Former music industry executive Joe Smith, who for many years was the head of prominent recording labels including Warner Bros., Elektra, and Capitol, has died at age 91, Variety reports.

Smith’s time at Warner Bros. Records beginning in 1962 would see him sign bands and artists including Van Morrison, Black Sabbath, America, Alice Cooper, the Doobie Brothers, and most notably, the Grateful Dead. Other notable artists with whom Smith worked with during his Warner Bros. years included Rod Stewart, James Taylor, Deep Purple, Petula Clark, the Allman Brothers Band, and Jethro Tull, to name a few.

Related: Read Tom Wolfe’s Brilliant Descriptions Of The Grateful Dead From ‘The Electric Kool-Aid Acid Test’
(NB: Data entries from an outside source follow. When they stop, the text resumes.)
(* ===== verification/JailParams.v ===== *)
(** * Parameters of jails (pkg/provider/jail: parameters.go, osversion.go, the names of crossarch.go)

    The struct of parameters with its fields under the names their tags give them,
    which are those of jail(8): the defaults, the checks, the arguments they become
    and the overlay of a map onto them; the release and the architecture read off
    the name of an image. *)

From stdpp Require Import base list gmap strings.
From Stdlib Require Import Ascii ZArith Lia.
From S2P Require Import Prelude GoStrings GoText GoPath Regexp Validation ProviderTypes.

Local Open Scope Z_scope.

(** ** The struct *)

Definition allow_keys : list string :=
  ["allow.raw_sockets"; "allow.sysvipc"; "allow.mount"; "allow.mount.devfs"; "allow.mount.nullfs"; "allow.mount.procfs"; "allow.mount.tmpfs";
   "allow.mount.zfs"; "allow.mount.fdescfs"; "allow.mount.linprocfs"; "allow.mount.linsysfs"; "allow.mount.fusefs"; "allow.vmm"; "allow.mlock";
   "allow.reserved_ports"; "allow.chflags"; "allow.quotas"; "allow.socket_af"; "allow.set_hostname"; "allow.nfsd"; "allow.suser";
   "allow.read_msgbuf"; "allow.unprivileged_proc_debug"; "allow.extattr"; "allow.adjtime"; "allow.settime"; "allow.routing"; "allow.setaudit"].
Definition bool_keys : list string :=
  allow_keys ++ ["exec.clean"; "mount.devfs"; "mount.fdescfs"; "mount.procfs"; "mount.linprocfs"; "mount.linsysfs"; "mount.tmpfs";
                 "ip4.saddrsel"; "ip6.saddrsel"; "persist"; "ip_hostname"; "depending"].
Definition int_keys : list string :=
  ["exec.fib"; "exec.timeout"; "stop.timeout"; "devfs_ruleset"; "children.max"; "enforce_statfs"; "sysvmsg"; "sysvsem"; "sysvshm"; "securelevel";
   "osreldate"].
Definition command_keys : list string :=
  ["exec.prestart"; "exec.start"; "exec.poststart"; "exec.prestop"; "exec.stop"; "exec.poststop"; "exec.created"; "exec.prepare"; "exec.release"].
Definition user_keys : list string := ["exec.system_user"; "exec.jail_user"].
Definition plain_keys : list string :=
  ["mount.fstab"; "ip4"; "ip6"; "linux.osrelease"; "linux.osname"; "osrelease"; "host.hostname"; "host.hostuuid"; "host.hostid"; "host.domainname"].

(** A field that is absent has the zero value of its type. *)
Record JailParameters := { jp_bools : gmap string bool; jp_ints : gmap string Z; jp_texts : gmap string string }.
Definition jbool (p : JailParameters) (k : string) : bool := default false (jp_bools p !! k).
Definition jint (p : JailParameters) (k : string) : Z := default 0 (jp_ints p !! k).
Definition jtext (p : JailParameters) (k : string) : string := default "" (jp_texts p !! k).
Definition set_bool (k : string) (b : bool) (p : JailParameters) : JailParameters :=
  {| jp_bools := <[k := b]> (jp_bools p); jp_ints := jp_ints p; jp_texts := jp_texts p |}.
Definition set_int (k : string) (n : Z) (p : JailParameters) : JailParameters :=
  {| jp_bools := jp_bools p; jp_ints := <[k := n]> (jp_ints p); jp_texts := jp_texts p |}.
Definition set_text (k s : string) (p : JailParameters) : JailParameters :=
  {| jp_bools := jp_bools p; jp_ints := jp_ints p; jp_texts := <[k := s]> (jp_texts p) |}.

Definition DefaultJailParameters : JailParameters :=
  {| jp_bools := {["allow.set_hostname" := true; "allow.suser" := true; "mount.devfs" := true; "ip4.saddrsel" := true; "ip6.saddrsel" := true;
                   "persist" := true]};
     jp_ints := {["exec.timeout" := 60; "stop.timeout" := 30; "devfs_ruleset" := 4; "enforce_statfs" := 2; "securelevel" := -1]};
     jp_texts := {["exec.start" := "/bin/sh /etc/rc"; "exec.stop" := "/bin/sh /etc/rc.shutdown"; "ip4" := "new"; "ip6" := "new"]} |}.

(** ** Checks *)

Definition within (msg : string) (lo hi : Z) (n : Z) : option error := fail_if ((n <? lo) || (hi <? n)) (Errorf msg [Itoa n]).
Definition non_negative (msg : string) (n : Z) : option error := fail_if (n <? 0) (Errorf msg [Itoa n]).
Definition ip_mode (msg mode : string) : option error :=
  fail_if (negb (existsb (streq mode) ["inherit"; "new"; "disable"; ""])) (Errorf msg [mode]).

Definition ValidateJailParameters (p : JailParameters) : option error :=
  first_error [
    non_negative "exec.timeout must be non-negative, got %d" (jint p "exec.timeout");
    non_negative "stop.timeout must be non-negative, got %d" (jint p "stop.timeout");
    non_negative "children.max must be non-negative, got %d" (jint p "children.max");
    within "enforce_statfs must be 0, 1, or 2, got %d" 0 2 (jint p "enforce_statfs");
    within "sysvmsg must be 0, 1, or 2, got %d" 0 2 (jint p "sysvmsg");
    within "sysvsem must be 0, 1, or 2, got %d" 0 2 (jint p "sysvsem");
    within "sysvshm must be 0, 1, or 2, got %d" 0 2 (jint p "sysvshm");
    within "securelevel must be between -1 and 3, got %d" (-1) 3 (jint p "securelevel");
    non_negative "devfs_ruleset must be non-negative, got %d" (jint p "devfs_ruleset");
    non_negative "exec.fib must be non-negative, got %d" (jint p "exec.fib");
    ip_mode "ip4 must be 'inherit', 'new', or 'disable', got %s" (jtext p "ip4");
    ip_mode "ip6 must be 'inherit', 'new', or 'disable', got %s" (jtext p "ip6");
    non_negative "osreldate must be non-negative, got %d" (jint p "osreldate")].

(** ** Arguments *)

Definition boolToJailValue (b : bool) : string := if b then "1" else "0".
Definition sysvIPCValueToString (v : Z) : string := if v =? 0 then "inherit" else if v =? 1 then "new" else if v =? 2 then "disable" else "new".

Definition bool_arg (p : JailParameters) (k : string) : string := k +:+ "=" +:+ boolToJailValue (jbool p k).
Definition int_arg (p : JailParameters) (k : string) : list string := if 0 <? jint p k then [k +:+ "=" +:+ Itoa (jint p k)] else [].
(** A text that is set is checked and passed on. *)
Definition text_arg (check : string -> option error) (msg : string) (p : JailParameters) (k : string) : result (list string) :=
  let s := jtext p k in
  if streq s "" then Ok []
  else match check s with Some e => Err (Wrapf msg [] e) | None => Ok [k +:+ "=" +:+ s] end.
Fixpoint text_args (check : string -> option error) (msg : string -> string) (p : JailParameters) (keys : list string) : result (list string) :=
  match keys with
  | [] => Ok []
  | k :: keys => (let* a := text_arg check (msg k) p k in let* l := text_args check msg p keys in Ok (a ++ l))%go
  end.
Definition ip_args (p : JailParameters) (k : string) : list string :=
  if streq (jtext p k) "" then [] else [k +:+ "=" +:+ jtext p k; bool_arg p (k +:+ ".saddrsel")].
Definition sysv_arg (p : JailParameters) (k : string) : string :=
  k +:+ "=" +:+ sysvIPCValueToString (if jint p k =? 0 then 1 else jint p k).

Definition ToJailArgs (p : JailParameters) : result (list string) :=
  (let* commands := text_args ValidateExecCommand (fun k => "invalid " +:+ k +:+ " command: %w") p command_keys in
   let* consolelog := text_arg (fun s => ValidateFilePath s true) "invalid exec.consolelog path: %w" p "exec.consolelog" in
   let* users := text_args ValidateUsername (fun k => "invalid " +:+ k +:+ ": %w") p user_keys in
   let* fstab := text_arg (fun s => ValidateFilePath s true) "invalid mount.fstab path: %w" p "mount.fstab" in
   let* linux := text_args ValidateJailParameterValue (fun k => "invalid " +:+ k +:+ " value: %w") p ["linux.osrelease"; "linux.osname"; "osrelease"] in
   let* host := text_args ValidateJailParameterValue (fun k => "invalid " +:+ k +:+ " value: %w") p
                  ["host.hostname"; "host.hostuuid"; "host.hostid"; "host.domainname"] in
   Ok (map (bool_arg p) allow_keys ++ commands ++ consolelog ++ users ++ int_arg p "exec.fib" ++ [bool_arg p "exec.clean"] ++
       int_arg p "exec.timeout" ++ int_arg p "stop.timeout" ++ [bool_arg p "mount.devfs"] ++ int_arg p "devfs_ruleset" ++
       [bool_arg p "mount.fdescfs"; bool_arg p "mount.procfs"] ++ fstab ++ ip_args p "ip4" ++ ip_args p "ip6" ++ [bool_arg p "persist"] ++
       int_arg p "children.max" ++ ["enforce_statfs=" +:+ Itoa (jint p "enforce_statfs")] ++
       (if jbool p "allow.sysvipc" then map (sysv_arg p) ["sysvmsg"; "sysvsem"; "sysvshm"] else []) ++
       (if jint p "securelevel" =? -1 then [] else ["securelevel=" +:+ Itoa (jint p "securelevel")]) ++
       linux ++ int_arg p "osreldate" ++ host))%go.

(** ** Overlay of a map *)

(** Whole numbers of the type [int64] are none of the cases of the two switches. *)
Definition toBool (v : value) : bool :=
  match v with
  | VBool b => b
  | VInt n => negb (n =? 0)
  | VString s => streq s "true" || streq s "1" || streq s "yes"
  | _ => false
  end.
Definition toInt (v : value) : Z :=
  match v with
  | VInt n => n
  | VString s => match ParseInt (TrimSpace s) 64 with Ok n => n | Err _ => 0 end
  | _ => 0
  end.

Section overlay.
(** [fmt.Sprintf("%v", v)] of a collection, a pointer, another scalar, and of a
    number so large that a [float64] is printed with an exponent. *)
Context (sprint : value -> string).

Definition toString (v : value) : string :=
  match v with
  | VString s => s
  | VBool b => if b then "true" else "false"
  | VInt n => if Z.abs n <? 1000000 then Itoa n else sprint v
  | VInt64 n => Itoa n
  | _ => sprint v
  end.

Definition checked_text (check : string -> option error) (k : string) (v : value) (p : JailParameters) : result JailParameters :=
  let s := toString v in
  match (if streq s "" then None else check s) with
  | Some e => Err (Wrapf ("invalid " +:+ k +:+ ": %w") [] e)
  | None => Ok (set_text k s p)
  end.

Definition mem (k : string) (l : list string) : bool := existsb (streq k) l.

Definition apply_parameter (p : JailParameters) (key : string) (v : value) : result JailParameters :=
  let k := ToLower key in
  if mem k bool_keys then Ok (set_bool k (toBool v) p)
  else if mem k int_keys then Ok (set_int k (toInt v) p)
  else if mem k command_keys then checked_text ValidateExecCommand k v p
  else if streq k "exec.consolelog" then checked_text (fun s => ValidateFilePath s true) k v p
  else if mem k user_keys then checked_text ValidateUsername k v p
  else if mem k plain_keys then Ok (set_text k (toString v) p)
  else if mem k ["exec.jail"; "exec.console"] then Err (Errorf "jail parameter %q is not supported" [key])
  else if streq k "fdescfs" then Err (Errorf "fdescfs is not configurable; use mount.fdescfs to mount it, at the fixed /dev/fd target" [])
  else Ok p.

(** The entries in the order they are visited. *)
Fixpoint ApplyJailParameterMap (base : JailParameters) (m : list (string * value)) : result JailParameters :=
  match m with
  | [] => Ok base
  | (k, v) :: m => match apply_parameter base k v with Err e => Err e | Ok p => ApplyJailParameterMap p m end
  end.
Definition ParseJailParametersFromMap (m : list (string * value)) : result JailParameters := ApplyJailParameterMap DefaultJailParameters m.
End overlay.

(** ** What the name of an image says *)

Fixpoint digits_span (l : list ascii) : list ascii * list ascii :=
  match l with
  | c :: rest => if is_digit c then let '(d, r) := digits_span rest in (c :: d, r) else ([], l)
  | [] => ([], [])
  end.
(** The alternatives of the third group, in order, with their digits. *)
Definition release_kind (l : list ascii) : option (list ascii) :=
  let plain w := if has_prefix_l (bytes w) l then Some (bytes w) else None in
  let numbered w := if has_prefix_l (bytes w) l then Some (bytes w ++ (digits_span (drop (length (bytes w)) l)).1) else None in
  match plain "RELEASE", plain "STABLE", plain "CURRENT", numbered "BETA", numbered "RC", plain "PRERELEASE" with
  | Some w, _, _, _, _, _ | None, Some w, _, _, _, _ | None, None, Some w, _, _, _ | None, None, None, Some w, _, _
  | None, None, None, None, Some w, _ | None, None, None, None, None, Some w => Some w
  | None, None, None, None, None, None => None
  end.
Definition release_at (l : list ascii) : option (string * string * string) :=
  let '(major, r1) := digits_span l in
  match major, r1 with
  | _ :: _, "."%char :: r2 =>
      let '(minor, r3) := digits_span r2 in
      match minor, r3 with
      | _ :: _, "-"%char :: r4 =>
          kind ← release_kind r4; Some (of_bytes major, of_bytes minor, of_bytes (major ++ ["."%char] ++ minor ++ ["-"%char] ++ kind))
      | _, _ => None
      end
  | _, _ => None
  end.
Fixpoint find_release (l : list ascii) : option (string * string * string) :=
  match release_at l with
  | Some r => Some r
  | None => match l with _ :: rest => find_release rest | [] => None end
  end.

Definition candidate_version (candidate : string) : option (string * Z) :=
  '(major, minor, release) ← find_release (bytes candidate);
  match Atoi major, Atoi minor with
  | Ok a, Ok b => Some (release, a * 100000 + b * 1000)
  | _, _ => None
  end.
Definition freebsdUserlandVersion (image osVersion : string) : string * Z :=
  match candidate_version osVersion with
  | Some r => r
  | None => default ("", 0) (candidate_version image)
  end.

Definition detectImageOS (image : string) : string :=
  let imageLower := ToLower image in
  if negb (Contains imageLower "-rootfs-") then ""
  else if existsb (fun distro => HasPrefix imageLower (distro +:+ "-")) ["ubuntu"; "alpine"; "fedora"; "debian"; "rocky"; "centos"; "arch"]
  then "linux" else "".

Definition archPatterns : list (string * string) :=
  [("-arm64", "arm64"); ("-aarch64", "arm64"); (".arm64", "arm64"); (".aarch64", "arm64"); ("-riscv64", "riscv64"); ("-riscv", "riscv64");
   (".riscv64", "riscv64"); ("-i386", "i386"); (".i386", "i386"); ("-armv7", "armv7"); (".armv7", "armv7"); ("-amd64", "amd64"); (".amd64", "amd64")].
Definition detectImageArch (image : string) : string :=
  match List.find (fun p => Contains (ToLower image) p.1) archPatterns with Some p => p.2 | None => "" end.

Section arch.
(** [runtime.GOARCH]. *)
Context (GOARCH : string).

Definition normalizeArch (arch : string) : string :=
  let a := ToLower arch in
  if existsb (streq a) ["arm64"; "aarch64"] then "arm64"
  else if existsb (streq a) ["riscv64"; "riscv"] then "riscv64"
  else if existsb (streq a) ["i386"; "i686"; "x86"] then "i386"
  else if existsb (streq a) ["amd64"; "x86_64"; "x64"] then "amd64"
  else if existsb (streq a) ["armv7"; "arm"] then "armv7"
  else if existsb (streq a) ["native"; ""] then GOARCH
  else arch.
Definition isCrossArch (targetArch : string) : bool :=
  let target := normalizeArch targetArch in
  negb (streq target GOARCH || streq GOARCH "amd64" && streq target "i386").

End arch.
“The best time was building Warner Bros.,” Smith admitted in an interview with Variety when he received his star on the Hollywood Walk of Fame in 2015. “It was dumbfoundingly dull when we got there. The big acts were Ira Ironstrings and all the people who were on the TV shows like Connie Stevens … The Grateful Dead was probably the most important signing because we were changing from the Petula Clark-Frank Sinatra company to what was happening in music.”

Speaking of the Dead, Smith oversaw the releases of the band’s first–and most important–era of studio and live albums, including The Grateful Dead (1967), Anthem of the Sun (1968), Aoxomoxoa (1969), Live/Dead (1969), Workingman’s Dead (1970), American Beauty (1970), Skull and Roses (1971), and Europe ’72 (1972).
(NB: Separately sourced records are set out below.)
(* ===== verification/JailNet.v ===== *)
(** * Networking of jails (pkg/provider/jail: dhcp.go, network_manager.go; pkg/config/config.go)

    Address pools and their allocation, the addresses jails hold, gateways and
    netmasks, bridges, the interfaces of a jail, its resolver configuration, and
    the daemon's configuration these read. *)

From stdpp Require Import base list gmap strings.
From Stdlib Require Import Ascii ZArith Lia.
From S2P Require Import Prelude GoStrings GoText GoPath GoNet GoHttp Host Files Validation ProviderTypes.

Local Open Scope Z_scope.

(** ** Texts of addresses *)

Definition dotted (b : list Z) : string := JoinStrings (map Itoa b) ".".

Definition hex_text (n : Z) : string :=
  of_bytes ((if 4095 <? n then [GoHttp.hex_digit (n / 4096)] else []) ++ (if 255 <? n then [GoHttp.hex_digit (n / 256 mod 16)] else []) ++
            (if 15 <? n then [GoHttp.hex_digit (n / 16 mod 16)] else []) ++ [GoHttp.hex_digit (n mod 16)]).
Fixpoint groups (b : list Z) : list Z := match b with x :: y :: r => (x * 256 + y) :: groups r | _ => [] end.
Fixpoint zero_run (g : list Z) : nat := match g with x :: r => if x =? 0 then S (zero_run r) else 0 | [] => 0 end.
(** The first of the longest runs of zero groups: where it starts, its length. *)
Fixpoint longest_run (i : nat) (g : list Z) (best : nat * nat) : nat * nat :=
  match g with
  | [] => best
  | _ :: r => longest_run (S i) r (if (best.2 <? zero_run g)%nat then (i, zero_run g) else best)
  end.
Definition ip6_text (b : list Z) : string :=
  let g := groups b in
  let '(i, n) := longest_run 0 g (0%nat, 1%nat) in
  if (n <? 2)%nat then JoinStrings (map hex_text g) ":"
  else JoinStrings (map hex_text (take i g)) ":" +:+ "::" +:+ JoinStrings (map hex_text (drop (i + n) g)) ":".
(** [ip.String()]. *)
Definition IP_String (ip : list Z) : string := match To4 ip with Some b => dotted b | None => ip6_text ip end.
Smith had a prominent role as an interview subject in Amir Bar-Lev‘s 2017 documentary about the Dead, Long Strange Trip. The audio from a phone interview which Smith held with Jerry Garcia many years ago was used in the film, where the two former colleagues discuss the band’s formation in the mid-1960s.

Listen to part of the interview below.

Joe Smith & Jerry Garcia Interview

[Video: Blank on Blank]

“I loved what I was doing, then it was time to hang it up,” Smith also told Variety in 2015. “The record business fell apart when you could get music for nothing.”

Fare thee well Joe, and thanks for helping to share the music of the Grateful Dead and many more with the world.